REQUIREMENT:
For each line below, check whether "lastIdx" is present. Report how many lines have it, nothing else.

═══ AVAILABLE RECORDS

(* ===== verification/CatchUp.v ===== *)
(** * A follower catches up

    The loop that a leader and one follower run together when no call is lost:
    [sendAppendEntries] sends what the follower may lack, [AppendEntries] accepts
    or refuses it, and a refusal makes the leader step one entry back and send
    again.  The loop ends, after at most [nextIndex] calls, with the follower up
    to date and the leader aware of it. *)

From S2P Require Import Prelude Types Persister Node Election Replication.

Section catch_up.
Context {P : Type} `{PL : PersisterLaws P}.
Implicit Types (r : Raft P) (req : AppendEntriesRequest).

(** Goroutine [g] of the leader and those it is followed by, with the calls
    delivered at once; [None] when the loop ends in any other way than by a
    reply, or not within [fuel] calls. *)
Fixpoint catch_up (fuel : nat) (rnd : Z) (g : goroutine) (leader follower : Raft P)
    : option (Raft P * Raft P) :=
  match fuel, g with
  | S fuel, GSendAppendEntries peerId term commitIdx =>
      match sendAppendEntries_request true peerId term commitIdx leader with
      | (leader, SendCall req prevLogIdx nEntries) =>
          match AppendEntries rnd req follower with
          | (follower, Ret resp) =>
              match sendAppendEntries_reply peerId term commitIdx prevLogIdx nEntries resp leader with
              | (leader, []) => Some (leader, follower)
              | (leader, g :: _) => catch_up fuel rnd g leader follower
              end
          | _ => None
          end
      | _ => None
      end
  | _, _ => None
  end.

(** What log matching says about two nodes. *)
Definition logs_match r r' : Prop :=
  ∀ i j e e', entry_at r i = Some e → entry_at r' i = Some e' → eTerm e = eTerm e' →
    j ≤ i → entry_at r' j = entry_at r j.

(** The peer [p] of a leader that has not compacted its log. *)
Record sends_to r (id : Z) (p : peer) : Prop := mkSendsTo {
  sd_wf : wf r;
  sd_leads : state r = Leader;
  sd_runs : shutdown r = false;
  sd_base : logBase r = 0;
  sd_peer : peers r !! id = Some p;
  sd_next : 1 ≤ nextIndex p ≤ last_index r + 1;
  sd_match : 0 ≤ matchIndex p ≤ last_index r
}.
(* ===== verification/Cluster.v ===== *)
(** * A cluster of nodes as a transition system

    The handlers and critical sections of [Node], [Election], [Replication] and
    [Snapshot], interleaved.  A [World] holds the running nodes, the crashed
    ones, and one [task] per goroutine, RPC or reply in flight.  A [step] is a
    function of an [event], so that a trace can be run.

    The network may lose a request or a reply at any time ([Drop]) and deliver
    in any order; gRPC does not deliver one call twice, and neither does the
    model.  The election timer may fire at any moment ([Timeout]): a callback
    that has already started is not held back by [Stop] or [Reset].

    [grants], [counted] and [elected] are history variables: the votes cast,
    the votes a candidate counted, and the leaders that took office.  No step
    reads them. *)

From S2P Require Import Prelude Types Persister Node Election Replication Snapshot.

Inductive request : Type :=
  | QVote (req : RequestVoteRequest)
  | QAppend (req : AppendEntriesRequest)
  | QSnapshot (req : InstallSnapshotRequest).

Inductive response : Type :=
  | AVote (resp : RequestVoteResponse)
  | AAppend (resp : AppendEntriesResponse)
  | ASnapshot (resp : InstallSnapshotResponse).

(** The goroutine of node [n] that waits for a reply. *)
Inductive cont : Type :=
  | KVote (n peerId term : Z)
  | KAppend (n peerId term commitIdx prevLogIdx nEntries : Z)
  | KSnapshot (n peerId term lastIdx : Z).

Inductive task : Type :=
  | TGo (n : Z) (g : goroutine)                      (* started, about to run *)
  | TCall (dst : Z) (q : request) (k : option cont)  (* request in flight *)
  | TReply (k : cont) (a : response)                 (* reply in flight *)
  | TLead (n term : Z)          (* won [term], about to call becomeLeader *)
  | TApplyNext (n : Z)          (* head of the loop of applyPendingEntries *)
  | TApplySend (n : Z) (msg : ApplyMsg).

Definition cont_node (k : cont) : Z :=
  match k with KVote n _ _ | KAppend n _ _ _ _ _ | KSnapshot n _ _ _ => n end.

Inductive event : Type :=
  | Timeout (n rnd : Z)
  | Run (i : nat) (dialed : bool)
  | Deliver (i : nat) (rnd : Z)
  | Return (i : nat)
  | Drop (i : nat)
  | Client (n : Z) (cmd : bytes)
  | Compact (n idx : Z) (data : bytes)
  | Consume (n : Z)
  | Crash (n : Z)
  | Restart (n rnd : Z).

Record World {P : Type} : Type := mkWorld {
  configs : gmap Z (Config P);
  nodes : gmap Z (Raft P);
  down : gmap Z (Raft P);       (* crashed; only its persister survives *)
  tasks : list task;
  grants : list (Z * Z * Z);    (* voter, term, candidate *)
  counted : list (Z * Z * Z);   (* candidate, term, voter *)
  elected : list (Z * Z)        (* term, leader *)
}.
Arguments World : clear implicits.
Arguments mkWorld {P}.

(** What is left of a task when node [n] crashes: its goroutines are gone, a
    request it has sent is still delivered but nobody waits for the answer. *)
Definition orphan (n : Z) (t : task) : option task :=
  match t with
  | TGo m _ | TLead m _ | TApplyNext m | TApplySend m _ =>
      if decide (m = n) then None else Some t
  | TReply k _ => if decide (cont_node k = n) then None else Some t
  | TCall dst q (Some k) =>
      if decide (cont_node k = n) then Some (TCall dst q None) else Some t
  | TCall _ _ None => Some t
  end.

Section cluster.
Context {P : Type} `{PP : Persister P}.
Implicit Types (w : World P) (r : Raft P).

Definition set_node (n : Z) r w : World P := w <| nodes := <[n := r]> (nodes w) |>.
Definition spawn (ts : list task) w : World P := w <| tasks := tasks w ++ ts |>.
Definition finish (i : nat) w : World P := w <| tasks := delete i (tasks w) |>.

Definition crash (n : Z) r w : World P :=
  w <| nodes := delete n (nodes w) |>
    <| down := <[n := r]> (down w) |>
    <| tasks := omap (orphan n) (tasks w) |>.

(** The timer of node [n] fires. *)
Definition timeout (n rnd : Z) w : option (World P) :=
  r ← nodes w !! n;
  let cast := (negb (shutdown r) && negb (state_eqb (state r) Leader))%bool in
  let '(r', o) := becomeCandidate_begin r in
  let w := if cast then w <| grants := (n, currentTerm r', n) :: grants w |> else w in
  Some match o with
  | None => set_node n r' w
  | Some (term, ids) =>
      spawn match ids with
            | [] => [TLead n term]
            | _ => (λ id, TGo n (GSendRequestVote id term)) <$> ids
            end
        (set_node n (resetElectionTimerLocked rnd r') w)
  end.

(** One critical section of a goroutine of node [n]: the node afterwards and
    what the goroutine turns into; [None] when it is blocked. *)
Definition run_goroutine (n : Z) (g : goroutine) (dialed : bool) r
    : option (Raft P * list task) :=
  match g with
  | GSendRequestVote peerId term =>
      let '(r, o) := sendRequestVote_request dialed peerId term r in
      Some (r, match o with
               | Some req => [TCall peerId (QVote req) (Some (KVote n peerId term))]
               | None => [] end)
  | GSendAppendEntries peerId term commitIdx =>
      let '(r, a) := sendAppendEntries_request dialed peerId term commitIdx r in
      Some (r, match a with
               | SendStop => []
               | SendSnapshot => [TGo n (GSendInstallSnapshot peerId term)]
               | SendCall req prevLogIdx nEntries =>
                   [TCall peerId (QAppend req)
                      (Some (KAppend n peerId term commitIdx prevLogIdx nEntries))]
               end)
  | GSendInstallSnapshot peerId term =>
      let '(r, o) := sendInstallSnapshot_request dialed peerId term r in
      Some (r, match o with
               | Some (req, lastIdx) =>
                   [TCall peerId (QSnapshot req) (Some (KSnapshot n peerId term lastIdx))]
               | None => [] end)
  | GRunHeartbeat =>
      let '(r, o) := runHeartbeat_turn r in
      Some (r, match o with
               | Some gs => TGo n GRunHeartbeat :: (TGo n <$> gs)
               | None => [] end)
  | GApplyLoop =>
      if commitCh r then Some (r <| commitCh := false |>, [TApplyNext n]) else None
  end.

(** Task [i] takes its next step on its own node. *)
Definition run_task (i : nat) (dialed : bool) w : option (World P) :=
  match tasks w !! i with
  | Some (TGo n g) =>
      r ← nodes w !! n;
      '(r, ts) ← run_goroutine n g dialed r;
      Some (spawn ts (finish i (set_node n r w)))
  | Some (TLead n term) =>
      r ← nodes w !! n;
      let wins := (state_eqb (state r) Candidate && negb (shutdown r))%bool in
      let w := if wins then w <| elected := (currentTerm r, n) :: elected w |> else w in
      let '(r, gs) := becomeLeader r in
      Some (spawn (TGo n <$> gs) (finish i (set_node n r w)))
  | Some (TApplyNext n) =>
      r ← nodes w !! n;
      let '(r, o) := apply_take r in
      Some (spawn [match o with Some msg => TApplySend n msg | None => TGo n GApplyLoop end]
              (finish i (set_node n r w)))
  | Some (TApplySend n msg) =>
      r ← nodes w !! n;
      r ← send_applyCh msg r;
      Some (spawn [TApplyNext n] (finish i (set_node n r w)))
  | _ => None
  end.

(** The answer to a call: a reply for the goroutine that waits, if any. *)
Definition answer (k : option cont) (a : response) : list task :=
  match k with Some k => [TReply k a] | None => [] end.

(** The handler of request [i] runs on its destination.  An error ends the
    call, a panic ends the process. *)
Definition deliver (i : nat) (rnd : Z) w : option (World P) :=
  match tasks w !! i with
  | Some (TCall dst q k) =>
      r ← nodes w !! dst;
      let w := finish i w in
      match q with
      | QVote req =>
          let '(r, res) := RequestVote rnd req r in
          let w := set_node dst r w in
          match res with
          | Ret resp =>
              let w := if rvrVoteGranted resp
                then w <| grants := (dst, rvTerm req, rvCandidateId req) :: grants w |> else w in
              Some (spawn (answer k (AVote resp)) w)
          | Fail _ => Some w
          | Panic => Some (crash dst r w)
          end
      | QAppend req =>
          let '(r, res) := AppendEntries rnd req r in
          let w := set_node dst r w in
          match res with
          | Ret resp => Some (spawn (answer k (AAppend resp)) w)
          | Fail _ => Some w
          | Panic => Some (crash dst r w)
          end
      | QSnapshot req =>
          let '(r, res) := InstallSnapshot rnd req r in
          let w := set_node dst r w in
          match res with
          | Ret resp => Some (spawn (answer k (ASnapshot resp)) w)
          | Fail _ => Some w
          | Panic => Some (crash dst r w)
          end
      end
  | _ => None
  end.

(** Reply [i] reaches the goroutine that waits for it. *)
Definition return_reply (i : nat) w : option (World P) :=
  match tasks w !! i with
  | Some (TReply (KVote n peerId term) (AVote resp)) =>
      r ← nodes w !! n;
      let counts := ((currentTerm r =? term) && state_eqb (state r) Candidate
                     && (rvrTerm resp <=? currentTerm r) && rvrVoteGranted resp)%bool in
      let w := if counts then w <| counted := (n, term, peerId) :: counted w |> else w in
      let '(r, won) := sendRequestVote_reply term resp r in
      Some (spawn (if won : bool then [TLead n term] else []) (finish i (set_node n r w)))
  | Some (TReply (KAppend n peerId term commitIdx prevLogIdx nEntries) (AAppend resp)) =>
      r ← nodes w !! n;
      let '(r, gs) :=
        sendAppendEntries_reply peerId term commitIdx prevLogIdx nEntries resp r in
      Some (spawn (TGo n <$> gs) (finish i (set_node n r w)))
  | Some (TReply (KSnapshot n peerId term lastIdx) (ASnapshot resp)) =>
      r ← nodes w !! n;
      let r := sendInstallSnapshot_reply peerId term lastIdx resp r in
      Some (finish i (set_node n r w))
  | _ => None
  end.

(** A crashed node comes back from its durable state. *)
Definition restart (n rnd : Z) w : option (World P) :=
  r ← down w !! n;
  cfg ← configs w !! n;
  match NewRaft (cfg <| cfgPersister := Some (persister r) |>) with
  | Ret r =>
      let '(r, gs) := Start rnd r in
      Some (spawn (TGo n <$> gs) (set_node n r (w <| down := delete n (down w) |>)))
  | _ => None
  end.

Definition step (e : event) w : option (World P) :=
  match e with
  | Timeout n rnd => timeout n rnd w
  | Run i dialed => run_task i dialed w
  | Deliver i rnd => deliver i rnd w
  | Return i => return_reply i w
  | Drop i =>
      match tasks w !! i with
      | Some (TCall _ _ _) | Some (TReply _ _) => Some (finish i w)
      | _ => None
      end
  | Client n cmd =>
      r ← nodes w !! n;
      let '(r, res) := ReplicateCommand_begin cmd r in
      Some (spawn match res with Ret (_, gs) => TGo n <$> gs | _ => [] end (set_node n r w))
  | Compact n idx data =>
      r ← nodes w !! n;
      Some (set_node n (fst (Snapshot idx data r)) w)
  | Consume n =>
      r ← nodes w !! n;
      match applyCh r with
      | [] => None
      | _ :: ch => Some (set_node n (r <| applyCh := ch |>) w)
      end
  | Crash n => r ← nodes w !! n; Some (crash n r w)
  | Restart n rnd => restart n rnd w
  end.

Fixpoint run (es : list event) w : option (World P) :=
  match es with
  | [] => Some w
  | e :: es => w ← step e w; run es w
  end.

(** A cluster at its first start: every node is built from its configuration
    and started, and nothing is durable yet. *)
Definition boot_node (rnd : Z) (cfg : Config P) : option (Raft P) :=
  match NewRaft cfg with Ret r => Some (fst (Start rnd r)) | _ => None end.

Definition boot (rnd : Z) (cfgs : gmap Z (Config P)) : World P :=
  mkWorld cfgs (omap (boot_node rnd) cfgs) ∅
    ((λ n, TGo n GApplyLoop) <$> (map_to_list cfgs).*1) [] [] [].
End cluster.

══════

SOLUTION TO THIS PROBLEM:
5